(TASK MATERIAL begins)

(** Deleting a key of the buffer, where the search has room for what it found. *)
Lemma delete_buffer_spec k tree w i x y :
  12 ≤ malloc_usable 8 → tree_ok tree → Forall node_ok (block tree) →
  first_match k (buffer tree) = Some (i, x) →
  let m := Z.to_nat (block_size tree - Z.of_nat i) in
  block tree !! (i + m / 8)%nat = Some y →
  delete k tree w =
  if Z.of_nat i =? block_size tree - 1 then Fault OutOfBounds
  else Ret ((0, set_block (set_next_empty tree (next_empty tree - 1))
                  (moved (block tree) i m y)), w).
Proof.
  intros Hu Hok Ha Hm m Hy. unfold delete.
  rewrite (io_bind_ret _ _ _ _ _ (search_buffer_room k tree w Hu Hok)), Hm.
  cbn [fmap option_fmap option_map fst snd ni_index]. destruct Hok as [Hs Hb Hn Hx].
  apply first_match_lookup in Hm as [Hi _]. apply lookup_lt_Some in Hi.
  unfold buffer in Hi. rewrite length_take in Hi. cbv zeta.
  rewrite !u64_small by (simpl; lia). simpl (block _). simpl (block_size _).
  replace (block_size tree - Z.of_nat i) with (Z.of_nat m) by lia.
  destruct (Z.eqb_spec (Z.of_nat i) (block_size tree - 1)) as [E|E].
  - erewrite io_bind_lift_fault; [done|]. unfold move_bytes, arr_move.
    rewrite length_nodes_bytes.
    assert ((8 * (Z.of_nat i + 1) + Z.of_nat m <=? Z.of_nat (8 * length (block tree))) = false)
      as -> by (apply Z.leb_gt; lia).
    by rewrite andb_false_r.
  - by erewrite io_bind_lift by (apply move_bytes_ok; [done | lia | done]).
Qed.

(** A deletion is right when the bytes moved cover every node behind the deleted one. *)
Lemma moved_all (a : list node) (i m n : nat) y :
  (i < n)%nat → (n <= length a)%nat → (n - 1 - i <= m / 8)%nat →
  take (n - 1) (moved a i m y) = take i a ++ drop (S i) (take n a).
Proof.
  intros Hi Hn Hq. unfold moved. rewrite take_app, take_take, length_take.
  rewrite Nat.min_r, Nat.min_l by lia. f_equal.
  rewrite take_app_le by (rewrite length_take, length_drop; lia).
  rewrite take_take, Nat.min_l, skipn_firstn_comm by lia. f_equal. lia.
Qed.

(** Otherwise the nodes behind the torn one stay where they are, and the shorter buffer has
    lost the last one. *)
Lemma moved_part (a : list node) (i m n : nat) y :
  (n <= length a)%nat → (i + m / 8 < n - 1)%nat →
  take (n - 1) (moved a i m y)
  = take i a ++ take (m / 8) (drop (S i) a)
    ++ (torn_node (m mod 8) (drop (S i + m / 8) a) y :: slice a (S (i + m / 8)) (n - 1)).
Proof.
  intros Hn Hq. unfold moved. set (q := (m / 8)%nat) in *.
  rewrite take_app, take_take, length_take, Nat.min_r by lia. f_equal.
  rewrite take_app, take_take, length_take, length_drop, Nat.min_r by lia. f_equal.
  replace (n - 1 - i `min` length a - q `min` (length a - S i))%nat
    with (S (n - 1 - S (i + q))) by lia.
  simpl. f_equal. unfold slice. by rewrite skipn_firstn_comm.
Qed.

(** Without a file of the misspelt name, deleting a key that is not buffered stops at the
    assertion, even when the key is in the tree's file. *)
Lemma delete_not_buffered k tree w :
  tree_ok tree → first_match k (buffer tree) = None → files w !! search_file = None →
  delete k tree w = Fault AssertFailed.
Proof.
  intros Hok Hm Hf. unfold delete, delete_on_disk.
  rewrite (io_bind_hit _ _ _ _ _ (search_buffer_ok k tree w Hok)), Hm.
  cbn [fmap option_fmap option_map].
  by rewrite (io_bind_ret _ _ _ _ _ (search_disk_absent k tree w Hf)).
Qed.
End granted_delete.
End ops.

(TASK MATERIAL ends)

== EXERCISE INSTRUCTIONS ==
Would you please give all of the records again exactly as they stand?

== REPLY TO THE TASK ==
(** Deleting a key of the buffer, where the search has room for what it found. *)
Lemma delete_buffer_spec k tree w i x y :
  12 ≤ malloc_usable 8 → tree_ok tree → Forall node_ok (block tree) →
  first_match k (buffer tree) = Some (i, x) →
  let m := Z.to_nat (block_size tree - Z.of_nat i) in
  block tree !! (i + m / 8)%nat = Some y →
  delete k tree w =
  if Z.of_nat i =? block_size tree - 1 then Fault OutOfBounds
  else Ret ((0, set_block (set_next_empty tree (next_empty tree - 1))
                  (moved (block tree) i m y)), w).
Proof.
  intros Hu Hok Ha Hm m Hy. unfold delete.
  rewrite (io_bind_ret _ _ _ _ _ (search_buffer_room k tree w Hu Hok)), Hm.
  cbn [fmap option_fmap option_map fst snd ni_index]. destruct Hok as [Hs Hb Hn Hx].
  apply first_match_lookup in Hm as [Hi _]. apply lookup_lt_Some in Hi.
  unfold buffer in Hi. rewrite length_take in Hi. cbv zeta.
  rewrite !u64_small by (simpl; lia). simpl (block _). simpl (block_size _).
  replace (block_size tree - Z.of_nat i) with (Z.of_nat m) by lia.
  destruct (Z.eqb_spec (Z.of_nat i) (block_size tree - 1)) as [E|E].
  - erewrite io_bind_lift_fault; [done|]. unfold move_bytes, arr_move.
    rewrite length_nodes_bytes.
    assert ((8 * (Z.of_nat i + 1) + Z.of_nat m <=? Z.of_nat (8 * length (block tree))) = false)
      as -> by (apply Z.leb_gt; lia).
    by rewrite andb_false_r.
  - by erewrite io_bind_lift by (apply move_bytes_ok; [done | lia | done]).
Qed.

(** A deletion is right when the bytes moved cover every node behind the deleted one. *)
Lemma moved_all (a : list node) (i m n : nat) y :
  (i < n)%nat → (n <= length a)%nat → (n - 1 - i <= m / 8)%nat →
  take (n - 1) (moved a i m y) = take i a ++ drop (S i) (take n a).
Proof.
  intros Hi Hn Hq. unfold moved. rewrite take_app, take_take, length_take.
  rewrite Nat.min_r, Nat.min_l by lia. f_equal.
  rewrite take_app_le by (rewrite length_take, length_drop; lia).
  rewrite take_take, Nat.min_l, skipn_firstn_comm by lia. f_equal. lia.
Qed.

(** Otherwise the nodes behind the torn one stay where they are, and the shorter buffer has
    lost the last one. *)
Lemma moved_part (a : list node) (i m n : nat) y :
  (n <= length a)%nat → (i + m / 8 < n - 1)%nat →
  take (n - 1) (moved a i m y)
  = take i a ++ take (m / 8) (drop (S i) a)
    ++ (torn_node (m mod 8) (drop (S i + m / 8) a) y :: slice a (S (i + m / 8)) (n - 1)).
Proof.
  intros Hn Hq. unfold moved. set (q := (m / 8)%nat) in *.
  rewrite take_app, take_take, length_take, Nat.min_r by lia. f_equal.
  rewrite take_app, take_take, length_take, length_drop, Nat.min_r by lia. f_equal.
  replace (n - 1 - i `min` length a - q `min` (length a - S i))%nat
    with (S (n - 1 - S (i + q))) by lia.
  simpl. f_equal. unfold slice. by rewrite skipn_firstn_comm.
Qed.

(** Without a file of the misspelt name, deleting a key that is not buffered stops at the
    assertion, even when the key is in the tree's file. *)
Lemma delete_not_buffered k tree w :
  tree_ok tree → first_match k (buffer tree) = None → files w !! search_file = None →
  delete k tree w = Fault AssertFailed.
Proof.
  intros Hok Hm Hf. unfold delete, delete_on_disk.
  rewrite (io_bind_hit _ _ _ _ _ (search_buffer_ok k tree w Hok)), Hm.
  cbn [fmap option_fmap option_map].
  by rewrite (io_bind_ret _ _ _ _ _ (search_disk_absent k tree w Hf)).
Qed.
End granted_delete.
End ops.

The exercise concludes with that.